Cultured astrocytes superfused with isosmotic solutions containing high concentrations of potassium, i.e., 25, 56, 75, and 100 mM, showed a proportional increase in cell volume corresponding to 25, 36, 57, and 75% greater than the cell volume in physiological solutions. This volume increase was abolished in low chloride or hypertonic solutions. The release of ³H‐taurine previously accumulated by astrocytes was stimulated by potassium at all concentrations examined. During 4‐minute exposure to 25, 56, 75, or 100 mM of potassium, cells released 13.5, 15.6, 20.2, or 36.2%, respectively, of the total labeled taurine accumulated during the preloading period. The potassium‐stimulated release of ³H‐taurine was calcium‐independent and insensitive to BaCl₂ and bumetanide.

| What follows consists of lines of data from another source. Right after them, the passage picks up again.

(** * FaderPort: a shallow embedding of [faderport.py]

    The Python module drives a Presonus FaderPort over MIDI.  This file
    embeds the button registry, the character matrix, the message
    callback and the control operations of class [FaderPort], and proves
    the properties the specification states about them.  It goes on to
    the display effects, port discovery and the demonstration subclass
    [TestFaderPort], with the properties the code itself shows.

    Conventions of the embedding:
    - Python [int] is [Z]; [<<], [>>], [|], [&] are [Z.shiftl],
      [Z.shiftr], [Z.lor], [Z.land].
    - Python [str] is [string], restricted to ASCII: [str.upper] and
      [str.title] are given by their effect on ASCII letters, every
      other byte is left as it is.
    - a [dict] is a [gmap]; a dict comprehension inserts in iteration
      order, so a later entry overrides an earlier one with the same key.
    - methods of [FaderPort] are computations in a state-and-exception
      monad over the object's attributes.
    - the six hooks are abstract in the source; the embedding takes them
      from a type class, one instance per concrete subclass. *)

From Stdlib Require Import ZArith Ascii String Lia.
From stdpp Require Import gmap strings list.

Local Open Scope string_scope.
Local Open Scope list_scope.
Local Open Scope Z_scope.

(** ** ASCII case mapping, [str.upper], [str.lower], [str.title] *)

Definition is_ascii_upper (a : ascii) : bool :=
  let n := nat_of_ascii a in (65 <=? n)%nat && (n <=? 90)%nat.

Definition is_ascii_lower (a : ascii) : bool :=
  let n := nat_of_ascii a in (97 <=? n)%nat && (n <=? 122)%nat.

(** [str.isalpha] on one ASCII character; the cased characters of ASCII. *)
Definition is_cased (a : ascii) : bool := is_ascii_upper a || is_ascii_lower a.

Definition ascii_upper (a : ascii) : ascii :=
  if is_ascii_lower a then ascii_of_nat (nat_of_ascii a - 32) else a.

Definition ascii_lower (a : ascii) : ascii :=
  if is_ascii_upper a then ascii_of_nat (nat_of_ascii a + 32) else a.

Fixpoint str_upper (s : string) : string :=
  match s with
  | EmptyString => EmptyString
  | String a s' => String (ascii_upper a) (str_upper s')
  end.

Fixpoint str_lower (s : string) : string :=
  match s with
  | EmptyString => EmptyString
  | String a s' => String (ascii_lower a) (str_lower s')
  end.

(** [str.title]: a character that follows a cased character is
    lower-cased, any other character is title-cased (upper-cased, in
    ASCII).  [previous_is_cased] is the flag CPython carries along. *)
Fixpoint title_from (previous_is_cased : bool) (s : string) : string :=
  match s with
  | EmptyString => EmptyString
  | String a s' =>
      String (if previous_is_cased then ascii_lower a else ascii_upper a)
             (title_from (is_cased a) s')
  end.

Definition str_title (s : string) : string := title_from false s.

(** The strings on which the three functions above are Python's: those
    made of ASCII characters only.  (Outside ASCII Python has case
    mappings of its own, the Kelvin sign to "k" for one, which the
    functions above do not follow.) *)
Definition is_ascii_char (a : ascii) : bool := (nat_of_ascii a <? 128)%nat.
(** * DecentralizedResourceID: identifier core, text watermark codec,
      hierarchical metadata and relationship graph

    A shallow embedding of the JavaScript sources

      - [unnamed/part_004]                  (DIDFactory)
      - [src/verification/watermarking.js]  (TextWatermarkStrategy,
                                             WatermarkingEngine)
      - [unnamed/part_006]                  (MetadataLayer and its subclasses,
                                             HierarchicalMetadataManager)
      - [src/relation/resource_graph.js]    (ResourceGraph)

    and the properties of the specification checked against them.

    Conventions of the embedding.

    - A JavaScript value is a term of [value].  Objects are association
      lists in property insertion order; [obj_set] overwrites in place or
      appends, as property assignment does.  Identifiers that are canonical
      array indices (which JavaScript enumerates first) are not treated
      specially.
    - A property read sees the own properties of an object: the names
      inherited from [Object.prototype] are not modelled.  The key
      [__proto__], which on a plain object reads and sets the prototype
      instead of a property, is an ordinary key of the model: where an
      object is used as a map from identifiers or from path segments, the
      statements exclude that key.
    - Strict equality on values is structural equality: object identity and
      NaN are not modelled.  Numbers are integers.
    - A string is a [string] whose characters stand for the UTF-16 code
      units 0..255.  The watermark codec, which inserts U+00A0 and U+200B,
      works on lists of code units ([text]).
    - A function that can throw returns [option]; [None] is the exception.
      Where the values of the model cannot hold what a function does on
      some input, [None] stands for that input too, and the comment of the
      function says so.
    - [new Date().toISOString()] is an input: every reading of the clock is
      an argument of the operation that performs it. *)

From Stdlib Require Import List String Ascii ZArith NArith Lia Bool Arith.
From Stdlib Require Import Permutation DecimalString.
Import ListNotations.

Open Scope list_scope.
Open Scope string_scope.
(** Move the clock to [t] seconds. *)
Definition at_time (t : Z) (g : @global world) : @global world :=
  with_os (mk_os (errno (os g)) (mk_world (mk_timespec t 0) (sim_lib (ext (os g))))) g.

(** Run [m] and keep going with the handle and globals it leaves; a fault
    leaves the inputs in place. *)
Definition after {A} (m : @M world A) (hg : knet_handle * @global world)
  : knet_handle * @global world :=
  match m (fst hg) (snd hg) with
  | Ok _ h' g' => (h', g')
  | Fault _ => hg
  end.

(** Make the shared libraries loadable or not. *)
Definition with_lib (lib : bool) (g : @global world) : @global world :=
  with_os (mk_os (errno (os g)) (mk_world (sim_now (ext (os g))) lib)) g.

(** What a call returned and the [errno] it left. *)
Definition returned {A} (r : @result world A) : option (A * Z) :=
  match r with
  | Ok a _ g => Some (a, errno (os g))
  | Fault _ => None
  end.

Definition zlib_cfg (level threshold : Z) : knet_handle_compress_cfg :=
  mk_cfg "zlib" level threshold.

(** A process in which [compress_init] has run at time 1. *)
Definition booted (b : build_config) (lib : bool) : knet_handle * @global world :=
  after compress_init (fresh_handle, start b 1 lib).

(** A handle configured for zlib at level 5 in a process where the library
    loads. *)
Definition zlib_user : knet_handle * @global world :=
  after (compress_cfg (zlib_cfg 5 0)) (booted all_built true).

(** Later the libraries are gone, and at time 5 a packet tagged lzma (5)
    arrives for [zlib_user]: the load of lzma fails. *)
Definition lzma_failed : knet_handle * @global world :=
  after (decompress 5 [] 0 0 0)
        (fst zlib_user, at_time 5 (with_lib false (snd zlib_user))).

(** A process without loadable libraries in which a packet tagged zlib (1)
    arrived at time 5 for a handle that was never configured. *)
Definition zlib_failed : knet_handle * @global world :=
  after (decompress 1 [] 0 0 0)
        (fst (booted all_built false), at_time 5 (snd (booted all_built false))).
(** * sims_maf metrics: a shallow embedding of [simpleMetrics.py] and [tgaps.py]

    The metrics reduce one column of a data slice to a scalar or to a
    histogram.  Columns hold finite floating-point numbers; they are modelled
    here by real numbers, so that every arithmetic operation is exact.  What
    numpy adds on top of finite numbers is kept explicit: a statistic may be
    not-a-number ([NaN]), and a call may raise a Python exception.

    Where the rounding of float64 arithmetic decides what a metric returns,
    as for values that tie with the mean in [NoutliersNsigmaMetric], the
    metric is embedded a second time over IEEE 754 binary64 numbers, in
    [Binary64]. *)

From Stdlib Require Import Floats.
From Stdlib Require Import Reals Lra Lia String ZArith Bool Arith List.
From Stdlib Require Import Sorting.Sorted Sorting.Permutation.
Import ListNotations.

Local Open Scope R_scope.

(** ** Python values and exceptions *)

Inductive pyerror : Type :=
| ValueError
| IndexError
| ZeroDivisionError.

(** A computation either returns or raises. *)
Inductive result (A : Type) : Type :=
| Ok (a : A)
| Raise (e : pyerror).

Arguments Ok {A} a.
Arguments Raise {A} e.

Definition bind {A B : Type} (c : result A) (k : A -> result B) : result B :=
  match c with
  | Ok a => k a
  | Raise e => Raise e
  end.

Notation "x <- c ;; k" := (bind c (fun x => k))
  (at level 61, c at next level, right associativity).

Definition raises {A : Type} (c : result A) : Prop :=
  exists e, c = Raise e.

Definition returns {A : Type} (c : result A) : Prop :=
  exists a, c = Ok a.

(** A numpy float64 result: a finite number or not-a-number. *)
Inductive pyfloat : Type :=
| Fin (x : R)
| NaN.

(** What [run] hands back to the driver. *)
Inductive pyval : Type :=
| PyInt (n : Z)
| PyFloat (f : pyfloat)
| PyArr (counts : list Z).

(** ** Comparisons on reals as booleans *)

Definition Rleb (a b : R) : bool := if Rle_dec a b then true else false.
Definition Rltb (a b : R) : bool := if Rlt_dec a b then true else false.
Definition Reqb (a b : R) : bool := if Req_dec_T a b then true else false.
Definition Rgeb (a b : R) : bool := Rleb b a.

(** Arithmetic and comparison of float64 values; a comparison with [NaN] is
    false. *)
Definition fadd (a b : pyfloat) : pyfloat :=
  match a, b with Fin x, Fin y => Fin (x + y) | _, _ => NaN end.
Definition fmul (a b : pyfloat) : pyfloat :=
  match a, b with Fin x, Fin y => Fin (x * y) | _, _ => NaN end.
Definition fsub (a b : pyfloat) : pyfloat :=
  match a, b with Fin x, Fin y => Fin (x - y) | _, _ => NaN end.
Definition fdiv (a : pyfloat) (c : R) : pyfloat :=
  match a with Fin x => Fin (x / c) | NaN => NaN end.
Definition fsqrt (a : pyfloat) : pyfloat :=
  match a with Fin x => Fin (sqrt x) | NaN => NaN end.
Definition fltb (a b : pyfloat) : bool :=
  match a, b with Fin x, Fin y => Rltb x y | _, _ => false end.
Definition fgtb (a b : pyfloat) : bool := fltb b a.

(** ** The numpy functions the metrics call

    Arrays are lists.  Each function follows numpy's documented behaviour,
    including what it does on an empty array. *)

Definition np_sum (a : list R) : R := fold_right Rplus 0 a.

(** [np.mean] of an empty array is not-a-number (with a warning).  The sum
    and the quotient are exact here; [Binary64.np_mean] below rounds
    them. *)
Definition np_mean (a : list R) : pyfloat :=
  match a with
  | [] => NaN
  | _ :: _ => Fin (np_sum a / INR (length a))
  end.

(** [np.std]: population standard deviation, the root of the mean squared
    deviation from the mean; exact as well. *)
Definition np_std (a : list R) : pyfloat :=
  match np_mean a with
  | NaN => NaN
  | Fin m =>
      match np_mean (map (fun x => (x - m) * (x - m)) a) with
      | NaN => NaN
      | Fin v => Fin (sqrt v)
      end
  end.

(** [np.max] and [np.min] have no identity: they raise on an empty array. *)
Definition np_max (a : list R) : result R :=
  match a with
  | [] => Raise ValueError
  | x :: t => Ok (fold_left Rmax t x)
  end.

Definition np_min (a : list R) : result R :=
  match a with
  | [] => Raise ValueError
  | x :: t => Ok (fold_left Rmin t x)
  end.

(** [np.where(cond)[0]]: the positions at which the condition holds, in
    increasing order. *)
Fixpoint where_from (i : nat) (cond : list bool) : list nat :=
  match cond with
  | [] => []
  | b :: t => if b then i :: where_from (S i) t else where_from (S i) t
  end.

Definition np_where (cond : list bool) : list nat := where_from 0 cond.

(** [a[i]] for one position. *)
Definition getitem (a : list R) (i : nat) : result R :=
  match nth_error a i with
  | Some x => Ok x
  | None => Raise IndexError
  end.

(** [a[-1]]. *)
Definition getitem_last (a : list R) : result R :=
  match a with
  | [] => Raise IndexError
  | x :: t => Ok (last t x)
  end.

(** [a[idx]] for an array of positions. *)
Fixpoint take (a : list R) (idx : list nat) : result (list R) :=
  match idx with
  | [] => Ok []
  | i :: t =>
      x <- getitem a i ;;
      r <- take a t ;;
      Ok (x :: r)
  end.

(** [np.sort]. *)
Fixpoint insert (x : R) (l : list R) : list R :=
  match l with
  | [] => [x]
  | y :: t => if Rleb x y then x :: l else y :: insert x t
  end.

Fixpoint np_sort (a : list R) : list R :=
  match a with
  | [] => []
  | x :: t => insert x (np_sort t)
  end.

(** [np.argsort]: the positions of the array in ascending order of value. *)
Fixpoint insert_idx (p : nat * R) (l : list (nat * R)) : list (nat * R) :=
  match l with
  | [] => [p]
  | q :: t => if Rleb (snd p) (snd q) then p :: l else q :: insert_idx p t
  end.

Fixpoint sort_idx (l : list (nat * R)) : list (nat * R) :=
  match l with
  | [] => []
  | p :: t => insert_idx p (sort_idx t)
  end.

Definition np_argsort (a : list R) : list nat :=
  map fst (sort_idx (combine (seq 0 (length a)) a)).

(** [np.diff]: first differences. *)
Fixpoint np_diff (a : list R) : list R :=
  match a with
  | x :: (y :: _) as t => (y - x) :: np_diff t
  | _ => []
  end.

(** [np.concatenate] needs at least one array. *)
Definition np_concatenate (l : list (list R)) : result (list R) :=
  match l with
  | [] => Raise ValueError
  | _ :: _ => Ok (concat l)
  end.

(** [np.roll(a, i)]: element [j] moves to position [(j + i) mod n]. *)
Definition np_roll (a : list R) (i : nat) : list R :=
  let n := length a in
  match n with
  | O => a
  | S _ => let k := (i mod n)%nat in skipn (n - k) a ++ firstn (n - k) a
  end.
(** The result of the loop of an ingestion after the row [record] ended
    as [o]. *)
Definition row_result (record : row) (o : outcome error row_end)
    (r : ingestion_result) : ingestion_result :=
  match o with
  | Ok Rejected => push_error (InvalidRow record) r
  | Ok Ingested => count_ingested r
  | Throw e => push_error (RowError e) r
  end.

(** The production record that the reconciler of production logs writes
    for a row, attached to the lot [lotId]. *)
Definition production_of (record : row) (lotId : Z) : M production_record :=
  ProductionRecord.create lotId
    (trimString
       (or (or (prop record "Production Line") (prop record "Line"))
          (VStr "")))
    (trimString (or (prop record "Shift") (VStr "")))
    (toInteger
       (or (or (prop record "Units Planned") (prop record "Planned"))
          (VNum (NInt 0))) (NInt 0))
    (toInteger
       (or (or (prop record "Units Actual") (prop record "Actual"))
          (VNum (NInt 0))) (NInt 0))
    (toInteger
       (or (or (prop record "Downtime Minutes") (prop record "DowntimeMinutes"))
          (VNum (NInt 0))) (NInt 0))
    (toBoolean
       (or (or (prop record "Line Issue") (prop record "HasIssue"))
          (VBool false)) false).

(** The shipping record that the reconciler of shipping logs writes for a
    row, attached to the lot [lotId]. *)
Definition shipping_of (record : row) (lotId : Z) (shipDate : string)
  : M shipping_record :=
  ShippingRecord.create lotId shipDate
    (trimString
       (or (or (prop record "Destination State") (prop record "State"))
          (VStr "")))
    (trimString (or (prop record "Carrier") (VStr "UNKNOWN")))
    (toInteger
       (or (or (prop record "Qty Shipped") (prop record "Quantity"))
          (VNum (NInt 0))) (NInt 0))
    (trimString (or (prop record "Status") (VStr "In Transit"))).

(** Identity resolution as the quality and shipping reconcilers do it:
    the lot of the key if there is one, a new lot otherwise. *)
Definition find_or_create (code dateText : string) : M lot :=
  found <- Lot.findByCompositeKey code dateText ;;
  match found with
  | Some l => ret l
  | None => Lot.create code dateText
  end.

(** The codes of the stored lots fit their column. *)
Definition codes_fit (st : store) : Prop :=
  forall l, In l (lots st) -> (length (lot_code l) <= 50)%nat.

Definition has_shipping (i : Z) (st : store) : bool :=
  existsb (fun s => (s_lot_id s =? i)%Z) (shipping_records st).

(** Every lot that has a shipping record in [s] has one in [t]. *)
Definition ships_like (s t : store) : Prop :=
  forall i, has_shipping i s = true -> has_shipping i t = true.

(** Every character of the string satisfies [p]. *)
Fixpoint every (p : ascii -> bool) (s : string) : bool :=
  match s with
  | String c s' => p c && every p s'
  | EmptyString => true
  end.
(** After the first word, and everywhere when no word has started, the
    words are not empty. *)
Lemma split_words_nonempty s :
  Forall (fun word => word ≠ "") (PyStr.split_from None s)
  ∧ Forall (fun word => word ≠ "") (tail (PyStr.split_from (Some "") s)).
Proof.
  induction s as [|c s [IH1 IH2]].
  - split; constructor.
  - destruct (PyStr.isspace c) eqn:Hc.
    + rewrite !split_from_space by done. by split.
    + rewrite !split_from_cons by done.
      destruct (PyStr.split_from (Some "") s) as [|first rest]; simpl in *.
      * split; repeat constructor; done.
      * split; [constructor|]; done.
Qed.

Lemma join_cons_char sep c first rest :
  PyStr.join sep (String c first :: rest) = String c (PyStr.join sep (first :: rest)).
Proof. unfold PyStr.join. simpl. by destruct rest. Qed.

Lemma join_nonempty sep words :
  Forall (fun word => word ≠ "") words → words ≠ [] → PyStr.join sep words ≠ "".
Proof.
  intros Hwords Hne. destruct words as [|[|c word] rest]; [done| |].
  - by inversion Hwords.
  - by rewrite join_cons_char.
Qed.

Lemma trim_trailing_cons c s :
  PyStr.isspace c = false →
  Spec.trim_trailing (String c s) = String c (Spec.trim_trailing s).
Proof. intros Hc. simpl. rewrite Hc. by destruct (Spec.trim_trailing s). Qed.

(** Collapsing then trimming at the end, against the two states of the
    split: no word started (as after whitespace), and a word started. *)
Lemma trim_collapse_split s :
  Spec.trim_trailing (Spec.collapse_runs true s) = PyStr.join " " (PyStr.split_from None s)
  ∧ Spec.trim_trailing (Spec.collapse_runs false s) =
      PyStr.join " " (PyStr.split_from (Some "") s).
Proof.
  induction s as [|c s [IH1 IH2]]; [done|].
  destruct (PyStr.isspace c) eqn:Hc.
  - rewrite !split_from_space by done. simpl. rewrite Hc. split; [done|].
    simpl. rewrite IH1.
    destruct (PyStr.split_from None s) as [|word rest] eqn:Hs; [done|].
    pose proof (proj1 (split_words_nonempty s)) as Hwords. rewrite Hs in Hwords.
    pose proof (join_nonempty " " (word :: rest) Hwords) as Hne.
    change (PyStr.join " " ("" :: word :: rest))
      with (String " " (PyStr.join " " (word :: rest))).
    destruct (PyStr.join " " (word :: rest)); [by destruct Hne | done].
  - rewrite !split_from_cons by done.
    assert (Hword : Spec.trim_trailing (String c (Spec.collapse_runs false s)) =
                    PyStr.join " "
                      match PyStr.split_from (Some "") s with
                      | [] => [String c ""]
                      | first :: rest => String c first :: rest
                      end).
    { rewrite trim_trailing_cons, IH2 by done.
      destruct (PyStr.split_from (Some "") s) as [|first rest]; [done|].
      by rewrite join_cons_char. }
    simpl Spec.collapse_runs. rewrite Hc. by split.
Qed.
(* ------------------------------------------------------------------ *)
(** ** [pathlib]: pure POSIX paths

    [root] is [""], ["/"] or ["//"]; [parts] are the segments after the
    root.  Parsing drops empty segments and ["."], and keeps [".."]. *)

Record Path : Type := mkPath { root : string; parts : list string }.

Module Pathlib.

(** [_PosixFlavour.splitroot]. *)
Definition splitroot (part : string) : string * string :=
  match part with
  | String c _ =>
      if (c =? "/")%char then
        let stripped := Str.lstrip part "/" in
        if Nat.eqb (String.length part - String.length stripped) 2
        then ("//", stripped)
        else ("/", stripped)
      else ("", part)
  | EmptyString => ("", part)
  end.

Definition keep_segment (x : string) : bool :=
  negb (x =? "") && negb (x =? ".").

(** [parse_parts] on a single string. *)
Definition parse (s : string) : Path :=
  let (r, rel) := splitroot s in
  mkPath r (filter keep_segment (Str.split "/" rel)).

(** [join_parsed_parts]: an anchored right operand replaces the left. *)
Definition joinpath (p : Path) (s : string) : Path :=
  let q := parse s in
  if root q =? "" then mkPath (root p) (parts p ++ parts q) else q.

(** [p / key]: [os.fspath] rejects anything that is not a [str]. *)
Definition truediv (p : Path) (key : PyVal) : result Path :=
  match key with
  | PyStr s => Ok (joinpath p s)
  | _ => Raise TypeError
  end.

(** [str(p)]. *)
Definition str (p : Path) : string :=
  let s := (root p ++ Str.join "/" (parts p))%string in
  if s =? "" then "." else s.

Fixpoint is_prefix (xs ys : list string) : bool :=
  match xs, ys with
  | [], _ => true
  | x :: xs', y :: ys' => (x =? y) && is_prefix xs' ys'
  | _ :: _, [] => false
  end.

(** [self.relative_to(other)]: [ValueError] unless [other] is [self]
    or one of its ancestors. *)
Definition relative_to (self other : Path) : result Path :=
  if (root self =? root other) && is_prefix (parts other) (parts self)
  then Ok (mkPath "" (skipn (List.length (parts other)) (parts self)))
  else Raise ValueError.

(** The segments a relative string contributes to a path. *)
Definition segments (s : string) : list string :=
  filter keep_segment (Str.split "/" s).

(** Lexical resolution of [..] against the segments kept so far
    (innermost first); the parent of the root is the root. *)
Fixpoint collapse_onto (stack segs : list string) : list string :=
  match segs with
  | [] => rev stack
  | x :: r =>
      if x =? ".." then collapse_onto (tl stack) r
      else collapse_onto (x :: stack) r
  end.

Definition collapse (segs : list string) : list string :=
  collapse_onto [] segs.

(** No [..] of [segs] climbs above a directory [depth] levels below
    the starting point. *)
Fixpoint stays_below (depth : nat) (segs : list string) : bool :=
  match segs with
  | [] => true
  | x :: r =>
      if x =? ".." then
        match depth with
        | O => false
        | S d => stays_below d r
        end
      else stays_below (S depth) r
  end.

(** The relative string has no traversal segment that escapes the
    directory it is joined to. *)
Definition traversal_safe (rel : string) : bool :=
  stays_below 0 (segments rel).

End Pathlib.

Notation "p // s" := (Pathlib.joinpath p s) (at level 40, left associativity).

(* ------------------------------------------------------------------ *)
(** ** The platform: filesystem calls and what the interpreter leaves open *)

Class Platform : Type := {
  (** filesystem states *)
  fs : Type;
  (** [Path.resolve()]: the canonical absolute path, symlinks and
      relative segments resolved; raises on a symlink loop, an embedded
      NUL byte, ... *)
  resolve : fs -> Path -> result Path;
  (** [os.stat(path)] *)
  os_stat : fs -> string -> result unit;
  (** [os.unlink(path)] *)
  os_unlink : fs -> string -> result fs;
  (** the order in which [for u in set(l)] visits the set built from [l] *)
  set_iter : list string -> list string;
  (** [urlsplit]'s validation of a netloc with a bracketed host, which
      differs between interpreter versions *)
  bracketed_netloc_ok : string -> bool;
  (** [_checknetloc]'s test on a netloc that is not ASCII, given the
      netloc without its [@], [:], [#] and [?]: the NFKC normal form
      differs from it and holds one of [/?#@:] *)
  nfkc_gains_delimiter : string -> bool;
  (** [Path(__file__).resolve().parents[2]] *)
  BASE_DIR : Path
}.

(** What a Python [set] guarantees about [set_iter]. *)
Definition set_semantics (P : Platform) : Prop :=
  forall l : list string,
    NoDup (set_iter l) /\ (forall x, In x (set_iter l) <-> In x l).

(* ------------------------------------------------------------------ *)
(** ** [urllib.parse.urlparse] *)

Record ParseResult : Type := mkParseResult {
  scheme : string; netloc : string; path : string;
  params : string; query : string; fragment : string
}.

Module Urllib.

Definition uses_params : list string :=
  [""; "ftp"; "hdl"; "prospero"; "http"; "imap"; "https"; "shttp";
   "rtsp"; "rtspu"; "sip"; "sips"; "mms"; "sftp"; "tel"].

Definition is_scheme_char (c : ascii) : bool :=
  Str.is_ascii_alpha c || Str.is_digit c
  || (c =? "+")%char || (c =? "-")%char || (c =? ".")%char.

(** [_WHATWG_C0_CONTROL_OR_SPACE] *)
Definition is_c0_or_space (c : ascii) : bool := Nat.leb (Str.code c) 32.

(** [_UNSAFE_URL_BYTES_TO_REMOVE] *)
Definition is_unsafe (c : ascii) : bool :=
  Nat.eqb (Str.code c) 9 || Nat.eqb (Str.code c) 13 || Nat.eqb (Str.code c) 10.

Definition split_scheme (url : string) : string * string :=
  match Str.find ":" url, url with
  | Some i, String c0 _ =>
      if Nat.ltb 0 i && Str.is_ascii_alpha c0
         && Str.forallb is_scheme_char (Str.take i url)
      then (Str.lower (Str.take i url), Str.drop (S i) url)
      else ("", url)
  | _, _ => ("", url)
  end.

Definition is_netloc_delim (c : ascii) : bool :=
  (c =? "/")%char || (c =? "?")%char || (c =? "#")%char.

(** [_splitnetloc(url, 2)] *)
Definition _splitnetloc (url : string) : string * string :=
  Str.break is_netloc_delim (Str.drop 2 url).

(** [url.split(c, 1)] when [c in url]. *)
Definition split_once (c : ascii) (url : string) : string * string :=
  match Str.find c url with
  | Some i => (Str.take i url, Str.drop (S i) url)
  | None => (url, "")
  end.

Section WithPlatform.
Context {P : Platform}.

Definition is_ascii (c : ascii) : bool := Nat.leb (Str.code c) 127.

Substitution of chloride by gluconate to concentrations necessary to maintain the K⁺ × Cl⁻ product constant abolished the potassium‐stimulated release of ³H‐taurine. Superfusion with solutions made hypertonic with sucrose also decreased the potassium‐elicited efflux of ³H‐taurine. In both conditions, the depolarizing effect of potassium measured with ³H‐TPP⁺ was unchanged. High potassium concentrations and hyposmotic solutions released ³H‐taurine by a nonadditive mechanism. These results indicate that in cultured astrocytes high concentrations of potassium produce both swelling and depolarization, but only swelling elicits the release of taurine. These observations suggest an involvement of taurine in cell‐volume regulation in astrocytes.